FORT WORTH, Texas (Reuters Life!) - New course offering: a BA in humanities with a concentration in homemaking. Strictly for women only.
The Bachelor of Arts degree program starts this month at a Baptist university in Fort Worth, which says such courses are needed to arrest the collapse of the American family and society -- a view held by many conservative Christians in America.
It is sure to invite criticism from many quarters and could be a potential flashpoint in America’s on-going “culture wars” between religious conservatives and those with a secular bent.
Evangelical Christians number about 60 million in America and many see the country’s social ills as stemming from the decline of the traditional family with the mother at home and the dad at work -- a family they see as Biblically sanctioned.
Critics see such views as part of a backlash to advances in the rights of women and gays, and question why many such evangelicals are also ardent supporters of the Republican Party, which is seen supporting pro-business economic policies that make it necessary for many families to have two incomes.
Dr. Paige Patterson, president of the Southwestern Baptist Theological Seminary, spoke to Reuters about the course.
Q: What are the reasons for offering it and what are the needs for it now?
A: “Frankly, I find it mystifying that anyone would have a problem with it. One of the amazing things to me is that somebody would have an objection to providing all the education that we possibly could provide and certainly that is true of anything as vital as the home.
“It is the basic unit to all social order ... It is a course of study whereby a woman can prepare herself intellectually and in her basic skills to be a better homemaker.”
Q: This brings us back to why you see the need for it.
A: “We have rampant divorce in our society, literally hundreds of thousands of children who are bereft of one of their parents. We have abusive situations ... We have women who are trying to make homes without the basic skills they need. We have young women who are going to the ends of the Earth (on foreign missions) for Christ and the church and find themselves in situations where the ability to be a good homemaker is a survival technique.”

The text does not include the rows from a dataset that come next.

(* ===== verification/Prelude.v ===== *)
(** * Verification of the software tool chain of the 5-stage RISC-V core

    The repository holds a pipelined RV32IM/RV64 core in Verilog and, under
    [src/sim/tools/], the Python programs around it.  This library models the
    Python programs that define what an instruction means, and proves them
    correct: the instruction-set simulator [iss.py], the golden model every RTL
    test is compared with; the assembler [asm.py]; the disassembler [disasm.py];
    the [.mem] text format that carries programs between them; the random program
    generator [random_gen.py]; the debugger [debugger.py] on the simulator; the
    device-tree writer [gen_dtb.py]; and the tools that put these together: the
    image converter [elf2mem.py], the firmware and Linux image builders, the random
    cross-check, the benchmark and compiled-C runners, the profiler, the coverage
    report, the trace converter, the dump reader and the kernel boot model builder,
    each with its command line.

    ** How the parts interact

    [asm.assemble] turns source lines into 32-bit words, [asm.write_mem] lays them
    out as bytes and prints one byte per line; [load_words] (three copies, in the
    random tests, the benchmark runner and the debugger) reads such a file into
    the word list that [ISS.run] executes; [disasm] prints words for people and
    for traces.  [ISS.run] fetches through the MMU, injects the scheduled
    interrupt, and calls [ISS.step], which reads and writes registers, data memory
    (through the MMU), CSRs and float registers, and enters traps.
    [random_gen.gen_program] writes assembler source, which the random tests pass
    through [assemble], [write_mem], [load_words] and [run], and compare with what
    the Verilog core dumps.  [gen_dtb] builds the device tree blob with [FdtBuilder]
    and checks it with [parse_and_validate].  The image builders compile with an
    external compiler, convert with [elf2mem], and lay firmware, kernel, initramfs
    and device tree out in the two memories.  The runners fill a Verilog template,
    run it, and read decimal dumps back.  What a tool runs as a process is the
    Rocq definition of it when it is one of these programs (an exception becomes a
    failed command), and a parameter when it is not: [run_tool] for the compiler
    and the binary utilities, [simulate] for the Verilog simulator.

    ** Files, and what of [src/sim/tools/] each one is

    - [Prelude.v]: Python's integer operators, exceptions as a [result] type with
      a bind notation, list indexing, tactics ([py_bool], [split_ifs], [fields])
      and lemmas on bits;
    - [Bits.v]: [s32], [u32], [sXLEN], [uXLEN], [sext] of [iss.py];
    - [Float32.v]: the float section of [iss.py], [f32_decode] to
      [f_cvt_from_int]; a [fractions.Fraction] is a reduced [Q];
    - [Machine.v]: class [ISS]: the state as a record, [__init__], [wr],
      [csr_read], [csr_write], [trap], [mret], [sret], the data memory;
    - [Mmu.v]: [translate] and the Sv32 and Sv39 walks;
    - [Exec.v]: [step], one definition per arm of its dispatch;
    - [Run.v]: [run], one definition for a round of its loop and one for the loop;
    - [PyStr.v]: the string methods, [int(_, 0)] and format specifiers used below;
    - [Asm.v]: [asm.py]: tables, operand readers, encoders, both
      passes of [assemble], the bytes of [write_mem];
    - [Disasm.v]: [disasm.py];
    - [MemFile.v]: the text side of [write_mem], [load_words], [read_mem] of
      [build_linux_boot.py], [swap_instruction_words] of [elf2mem.py];
    - [Fdt.v]: [gen_dtb.py]: [FdtBuilder], [build_this_core_dtb],
      [parse_and_validate];
    - [RandGen.v]: [random_gen.py]: the constant sequences and
      [gen_program] in its plain, interrupt and translated modes;
    - [Debugger.v]: class [Debugger] of [debugger.py] and every command of [repl]
      with what it prints; [DebugSession.v]: [assemble_if_needed] and [main];
    - [PyText.v]: Python's indexing, slices, slice assignment, [split], [splitlines],
      [replace], [int(_, 10)], [int(_, 16)], [repr] and paths, shared by the tools;
    - [ElfImage.v]: [elf2mem.py]; [BootImage.v]: [build_sbi_firmware.py],
      [build_linux_boot.py] and the [main] of [gen_dtb.py];
    - [Testbench.v]: filling templates, [asm.py] as a process, decimal dumps, and
      [read_dump.py]; [CrossCheck.v]: [run_random_tests.py]; [Bench.v]:
      [bench_runner.py] and the kernels of [src/sim/benchmarks/]; [CBench.v]:
      [build_c_bench.py]; [Profiler.v]: [profiler.py]; [Coverage.v]:
      [coverage_report.py] and the counter dump of [src/design/riscvpipeline.v];
      [Trace.v]: [gen_trace.py], [build_viewer.py] and the table of
      [src/sim/tb/gen_trace.v]; [EncodingCheck.v]:
      [test_branch_encoding_roundtrip.py];
    - [Argparse.v]: the part of Python's [argparse] the tools use: option strings,
      abbreviations, clusters of short options, negative numbers, types, choices,
      lists, exclusive groups, the errors that end the program with status 2;
    - [CommandLine.v]: the parser of each tool ([asm_parser], [run_random_parser],
      ...), the programs from their command line on ([asm_main], [random_gen_main],
      [elf2mem_main], ...), and the command lines one tool writes for another
      ([asm_argv], [gen_dtb_linux_argv], ...);
    - [PosixPath.v]: [normpath], [join], [abspath], [relpath] and [dirname] of
      [os.path]; [KernelBoot.v]: [build_kernel_boot.py].

    The other files hold specifications and theorems only.

    ** What the theorems show

    - [Alu.v]: multiplication, division and [ctz] against [Z]'s own
      operations at both widths, overflow and division by zero included; the
      ["w"] instructions against the 32-bit ones.
    - [Memory.v] (C5): little-endian accesses, proved once against the interface
      [ByteStore] and instantiated at the simulator's memory and at a bytearray.
    - [Csr.v] (C6, C8, C9): read after write and frame of the CSR file, trap entry
      field by field, [mret] and [sret] undo it.
    - [Privilege.v] (C11, C12): what a U-mode and an S-mode instruction can never
      change.
    - [PageTable.v] (C13): both unrolled walks refine one inductive specification of
      radix page tables; the page offset never changes.
    - [Reach.v] (C15 to C17): invariants of the states reachable from [__init__],
      by induction on the rounds of [run]; when [run] ends, and a program for
      which it does not.
    - [Raises.v] (C20): exactly when [step] raises; a program that makes it.
    - [FloatRound.v] (C22, C23): sums, fused multiply-adds, products, quotients
      and square roots are correctly rounded in each of the five modes, with
      overflow, flush to zero and the flags.
    - [FloatConv.v] (C10): conversions to and from integers are correctly rounded,
      saturate and raise the flags they should; comparisons, minimum and maximum
      follow the order of the values.
    - [AsmText.v], [Roundtrip.v] (C4): [assemble] undoes [disasm] on every
      encoding both know ([canonical]).
    - [AsmLink.v] (C26): a branch or jump to a label takes the simulator to
      the label; offsets are never truncated.
    - [AsmImage.v] (C29): the image holds the program, little-endian and padded.
    - [AsmConcat.v]: sources that are complete by themselves assemble to the same
      words wherever they stand.
    - [MemFile.v] (C30): the text format is lossless; [load_words] reads the
      bytes of each word in the opposite order to the one [write_mem] uses.
    - [FdtRead.v] (C32, C33): a reader written from the format alone gets back the
      calls a blob was built from; [parse_and_validate] accepts exactly the
      well-nested ones.
    - [FdtCore.v] (C34): the blob of this core is always valid and has the intended
      contents.
    - [Forward.v]: words that in M-mode fall through or go forward, and that a
      program made of them halts.  [RandLines.v], [RandItems.v]: every instruction
      the generator can draw is such a word.  [RandLabels.v], [RandRun.v]: its
      labels stand behind their references, so the whole program goes forward.
      [RandProgram.v] (C2, C36): a generated program halts, stays in its memory
      window, and is one word longer than the budget that was checked.
    - [Interrupted.v], [RandInterrupt.v] (C7): states that differ only in the CSRs of
      the trap mechanism execute alike, a handler that disarms and returns leads to
      such a state, and so the interrupt of a generated program leaves no trace in
      the state that is compared.
    - [Translated.v], [RandTranslated.v] (C24): behind tables that map its page to
      itself an unprivileged program does in U-mode what it does in M-mode, and a
      program generated for translation is one; one that is longer than the page
      faults and starts again until the steps run out.
    - [RandConst.v] (C38): the constant sequences compute the constant.
    - [FloatExec.v], [AsmExec.v] (C1): what the integer, load and store mnemonics mean,
      in plain arithmetic, and which routine and rounding mode a float line names, is
      what the simulator does with the words the assembler writes for them.
    - [DebugRun.v] (C39, C40): the debugger's [continue] refines [ISS.run] up to a
      breakpoint, and its history always replays to the state it shows.
    - [DebugSession.v]: which words a session works on; on a source file, because
      of [load_words], they are the assembled ones with their bytes reversed.
    - [ElfImage.v] (C14), [BootImage.v] (C19): the images are exactly the parts at
      the addresses the tools report, nothing overlaps, and the builders raise
      exactly on what does not fit.
    - [Testbench.v] (C21): a dump is read back as the program's own loads see it.
    - [ByteOrder.v]: what the simulator does with words whose bytes are reversed.
      [CrossCheck.v] (C27, C37): the cross-check passes exactly on agreement, and at
      this commit, because of [load_words], it never does.
    - [Bench.v] (C3): the kernels compute what the runner expects; a comparison
      varies one axis only; at this commit the runner fails, for the same reason.
      [CBench.v]: what is returned is the final state of a core given the images of
      the linked program.
    - [Profiler.v] (C18): the profiled programs are the kernel's words with only the
      counter instructions added; the instruction mix counts every word once.
    - [Coverage.v] (C31): the report is that of the summed counters; four of its
      branch names are not the assembler's.
    - [Trace.v]: the rows shown are the cycles sampled, without the idle end.
      [EncodingCheck.v]: the script passes, and on no other table.
    - [Argparse.v], [CommandLine.v] (C25, C28): an accepted command line gives every
      attribute a value of its type and choices, at most one option of an exclusive
      group is given, and the tools read each other's command lines as they are meant.
    - [PosixPath.v], [KernelBoot.v] (C35): [relpath] resolves to the path it was made
      from, so that the boot model is built from the images named, wherever the tool
      is started.

    ** Bounds and fuel

    Python integers are [Z]; every width is written out by the code's own masks.
    Registers and addresses are unsigned numbers, as the code keeps them.  The
    exponent-adjusting loops of the float section run with fuel [loop_fuel] = 4;
    [FloatRound.normalize_exponent] and [FloatRound.sqrt_exponent] prove that their
    guards are false on exit, so the fuel never cuts a loop.  [run] takes fuel;
    [Reach.run_terminates] and [Reach.run_terminates_64] prove that
    [2 * max_steps + 4] rounds are enough under their hypotheses, and
    [Reach.fetch_fault_livelock] that without them no fuel is.  [show_base] uses
    one digit per bit, enough in any base.  The token loop of [parse_and_validate]
    has one round for each byte of the structure block, and
    [FdtRead.walk_loop_total] proves that this is enough for any input.  The draws
    of [random.Random] are a list of integers, each reduced to the range of the
    call that takes it: a statement for all lists covers every seed.

    ** What is not modelled

    Strings are ASCII: Python's [\d], [\w], [\s], [strip] and [lower] are taken on
    that range.  Exceptions are kept as their class, without the message.
    What most tools print is not modelled, nor the text of usage messages, and of
    [argparse] the argument [--] by itself is not ([OutsideModel]); the Verilog is
    not, but for the two tasks that write the files [Coverage.v] and [Trace.v] read.
    Paths are POSIX ones.  The CSV reader is modelled for fields
    without quotes, and ratios are exact rationals where Python has floats.  The
    simulator has no peripherals: as in [load_mem_byte] and
    [store_mem_byte], an access at [0x10000000] or above reads 0 and writes nothing,
    and a lower address is masked into the memory.

    ** Further work

    A simulation between the 64-bit and the 32-bit simulator on programs both can
    run; the meanings of the CSR mnemonics, as those of the others are stated in
    [AsmExec.v]. *)

From Stdlib Require Export ZArith Lia.
From stdpp Require Export base tactics numbers list gmap option strings.
(* ===== verification/Bits.v ===== *)
(** * Fixed-width views of Python integers

    The helpers at the top of [src/sim/tools/iss.py]: [s32]/[u32], the
    register-width [sXLEN]/[uXLEN], and [sext], which reads a [bits]-wide field
    as a signed number.  The lemmas say that each computes the one number of
    the width's range congruent to its argument, which is what the rest of the
    development uses of them. *)

From S2P Require Import Prelude.
Open Scope Z_scope.

Definition s32 (v : Z) : Z :=
  let v := v .& 0xFFFFFFFF in
  if truthy (v .& 0x80000000) then v - (1 ≪ 32) else v.

Definition u32 (v : Z) : Z := v .& 0xFFFFFFFF.

Definition sXLEN (v xlen : Z) : Z :=
  let v := v .& ((1 ≪ xlen) - 1) in
  if truthy (v .& (1 ≪ (xlen - 1))) then v - (1 ≪ xlen) else v.

Definition uXLEN (v xlen : Z) : Z := v .& ((1 ≪ xlen) - 1).

Definition sext (v bits : Z) : Z :=
  let v := v .& ((1 ≪ bits) - 1) in
  if truthy (v .& (1 ≪ (bits - 1))) then v - (1 ≪ bits) else v.

(** Ranges of bytes and of 32-bit words. *)
Definition is_byte (b : Z) : Prop := 0 <= b < 256.
Definition is_u32 (v : Z) : Prop := 0 <= v < 2 ^ 32.

(** ** Unsigned views *)

Lemma land_range v n : 0 <= n -> 0 <= v .& Z.ones n < 2 ^ n.
Proof. intros. rewrite Z.land_ones by lia. apply Z.mod_pos_bound, pow2_pos; lia. Qed.

Lemma uXLEN_mod v xlen : 0 <= xlen -> uXLEN v xlen = v mod 2 ^ xlen.
Proof. apply land_ones_mod. Qed.

Lemma u32_mod v : u32 v = v mod 2 ^ 32.
Proof. unfold u32. by apply land_lit. Qed.

Lemma u32_uXLEN v : u32 v = uXLEN v 32.
Proof. by rewrite u32_mod, uXLEN_mod. Qed.

Lemma uXLEN_range v xlen : 0 <= xlen -> 0 <= uXLEN v xlen < 2 ^ xlen.
Proof. intros. rewrite uXLEN_mod by done. apply Z.mod_pos_bound, pow2_pos; lia. Qed.

Lemma uXLEN_id v xlen : 0 <= xlen -> 0 <= v < 2 ^ xlen -> uXLEN v xlen = v.
Proof. intros. rewrite uXLEN_mod by done. by apply Z.mod_small. Qed.

Lemma u32_range v : 0 <= u32 v < 2 ^ 32.
Proof. rewrite u32_uXLEN. by apply uXLEN_range. Qed.

Lemma u32_is_u32 v : is_u32 (u32 v).
Proof. apply u32_range. Qed.

Lemma u32_id v : 0 <= v < 2 ^ 32 -> u32 v = v.
Proof. intros. rewrite u32_uXLEN. by apply uXLEN_id. Qed.

(** ** Signed views *)

(** The value of a two's complement field, with no bit operation. *)
Definition signed (v w : Z) : Z := (v + 2 ^ (w - 1)) mod 2 ^ w - 2 ^ (w - 1).

Lemma pow2_double w : 0 < w -> 2 ^ w = 2 * 2 ^ (w - 1).
Proof. intros. rewrite <- Z.pow_succ_r by lia. f_equal. lia. Qed.

Lemma signed_unfold v w :
  0 < w ->
  signed v w = if v mod 2 ^ w <? 2 ^ (w - 1) then v mod 2 ^ w else v mod 2 ^ w - 2 ^ w.
Proof.
  intros. unfold signed. pose proof (pow2_double w ltac:(lia)) as E.
  pose proof (pow2_pos (w - 1) ltac:(lia)).
  pose proof (Z.mod_pos_bound v (2 ^ w) ltac:(lia)).
  rewrite <- Z.add_mod_idemp_l by lia.
  destruct (Z.ltb_spec (v mod 2 ^ w) (2 ^ (w - 1))).
  - rewrite Z.mod_small by lia. lia.
  - rewrite <- (Z.mod_unique_pos _ (2 ^ w) 1 (v mod 2 ^ w - 2 ^ (w - 1))); lia.
Qed.

Lemma sign_bit v w :
  0 < w -> truthy ((v mod 2 ^ w) .& (1 ≪ (w - 1))) = negb (v mod 2 ^ w <? 2 ^ (w - 1)).
Proof.
  intros. rewrite land_pow2_truthy by lia.
  pose proof (pow2_pos (w - 1) ltac:(lia)). pose proof (pow2_double w ltac:(lia)).
  pose proof (Z.mod_pos_bound v (2 ^ w) ltac:(lia)) as Hb.
  set (x := v mod 2 ^ w) in *.
  pose proof (Z.div_mod x (2 ^ (w - 1)) ltac:(lia)) as D.
  pose proof (Z.mod_pos_bound x (2 ^ (w - 1)) ltac:(lia)) as B.
  rewrite Z.testbit_eqb by lia.
  assert (x / 2 ^ (w - 1) = 0 \/ x / 2 ^ (w - 1) = 1) as [E|E] by nia; rewrite E;
    destruct (Z.ltb_spec x (2 ^ (w - 1))); simpl; (done || nia).
Qed.

Lemma sXLEN_signed v xlen : 0 < xlen -> sXLEN v xlen = signed v xlen.
Proof.
  intros. unfold sXLEN. rewrite land_ones_mod, sign_bit, signed_unfold by lia.
  rewrite shiftl_1 by lia. by destruct (_ <? _).
Qed.

Lemma sext_signed v w : 0 < w -> sext v w = signed v w.
Proof. apply sXLEN_signed. Qed.

Lemma s32_signed v : s32 v = signed v 32.
Proof. by rewrite <- sXLEN_signed. Qed.

Lemma signed_range v w : 0 < w -> - 2 ^ (w - 1) <= signed v w < 2 ^ (w - 1).
Proof.
  intros. unfold signed. pose proof (pow2_double w ltac:(lia)).
  pose proof (pow2_pos (w - 1) ltac:(lia)).
  pose proof (Z.mod_pos_bound (v + 2 ^ (w - 1)) (2 ^ w) ltac:(lia)). lia.
Qed.

Lemma signed_mod v w : 0 < w -> (signed v w) mod 2 ^ w = v mod 2 ^ w.
Proof.
  intros. unfold signed. rewrite Zminus_mod_idemp_l. f_equal. lia.
Qed.

Lemma signed_of_mod v w : 0 < w -> signed (v mod 2 ^ w) w = signed v w.
Proof. intros. unfold signed. by rewrite Zplus_mod_idemp_l. Qed.

Lemma signed_id v w : 0 < w -> - 2 ^ (w - 1) <= v < 2 ^ (w - 1) -> signed v w = v.
Proof.
  intros. unfold signed. pose proof (pow2_double w ltac:(lia)).
  rewrite Z.mod_small; lia.
Qed.

Lemma signed_unique v w x :
  0 < w -> - 2 ^ (w - 1) <= x < 2 ^ (w - 1) -> x mod 2 ^ w = v mod 2 ^ w ->
  signed v w = x.
Proof.
  intros ? ? E. rewrite <- signed_of_mod, <- E, signed_of_mod by lia.
  by apply signed_id.
Qed.

Lemma signed_nonneg v w : 0 < w -> 0 <= v < 2 ^ (w - 1) -> signed v w = v.
Proof. intros. apply signed_id; lia. Qed.

Create HintDb bits.
#[export] Hint Resolve uXLEN_range u32_range signed_range : bits.
(* ===== verification/FloatRound.v ===== *)
(** * Correct rounding

    The simulator computes a float operation exactly and rounds once.  This file
    says what rounding to a 24-bit significand means, for a number given only by
    how it compares with rationals (so that square roots are covered as well as
    quotients), and proves that [_f32_normalize_fraction], [_f32_sqrt_normalize]
    and [_f32_pack_rounded] do it in every rounding mode, with overflow, flush to
    zero and the flags. *)

From Stdlib Require Import QArith Qabs Qreduction Qpower Qround Lqa.
From S2P Require Import Prelude Bits Float32.
Open Scope Z_scope.
Open Scope Q_scope.

(** ** Powers of two *)

Definition p2 (e : Z) : Q := Qpower 2 e.

Lemma p2_pos e : 0 < p2 e.
Proof. apply Qpower_0_lt. reflexivity. Qed.

Lemma p2_add a b : p2 (a + b) == p2 a * p2 b.
Proof. apply Qpower_plus. discriminate. Qed.

Lemma p2_succ e : p2 (e + 1) == 2 * p2 e.
Proof. rewrite p2_add. change (p2 1) with 2. ring. Qed.

Lemma p2_le a b : (a <= b)%Z -> p2 a <= p2 b.
Proof. intros. apply Qpower_le_compat_l; [done | discriminate]. Qed.

Lemma p2_lt a b : (a < b)%Z -> p2 a < p2 b.
Proof. intros. apply Qpower_lt_compat_l; done. Qed.

Lemma p2_Z n : (0 <= n)%Z -> p2 n == inject_Z (2 ^ n).
Proof. intros. unfold p2. by rewrite Zpower_Qpower. Qed.

Lemma two_pow_p2 e : two_pow e == p2 e.
Proof. apply Qred_correct. Qed.

Lemma inject_le a b : (a <= b)%Z -> inject_Z a <= inject_Z b.
Proof. by rewrite Zle_Qle. Qed.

Q: What would the curriculum involve?
A: “It’s a ... four-year program. Two years of classical Latin, two years of classical Greek. It requires them to read almost all of the great books of the Western world. In addition to that they have 23 hours that is directly associated with homemaking enterprise ... this requires a three-hour course in general homemaking.
“In that we are primarily talking about the Biblical backgrounds for the making of a home. We are talking about relationships to husbands and to children. And then there is a three-hour course in clothing design and apparel ... there is a personal family management course which includes how to make and maintain a successful budget.”
Q: Your view is that it’s best that women should stay home when they have children?
A: “I am wary of the crusade against mothers ... who choose not to have a career but to devote themselves entirely to their homes. That’s noble and our society is worse for not maintaining it as a noble cause.”
Q: Many people would say that in this day and age the economic reality is that two incomes are needed especially for blue collar households.
A: “Well, I’m sorry to say this but people who say that are ignorant. The fact is that we have discovered that those two income households actually have a harder time by the time they pay child support and by the time they pay for wardrobes for work and the extra automobile and the time they spend eating out ... once your get through all of that our argument is nine times out of 10 that you don’t come out any better ... One of the things we are doing in the course is helping people find out how they can survive and survive very well on a single income.”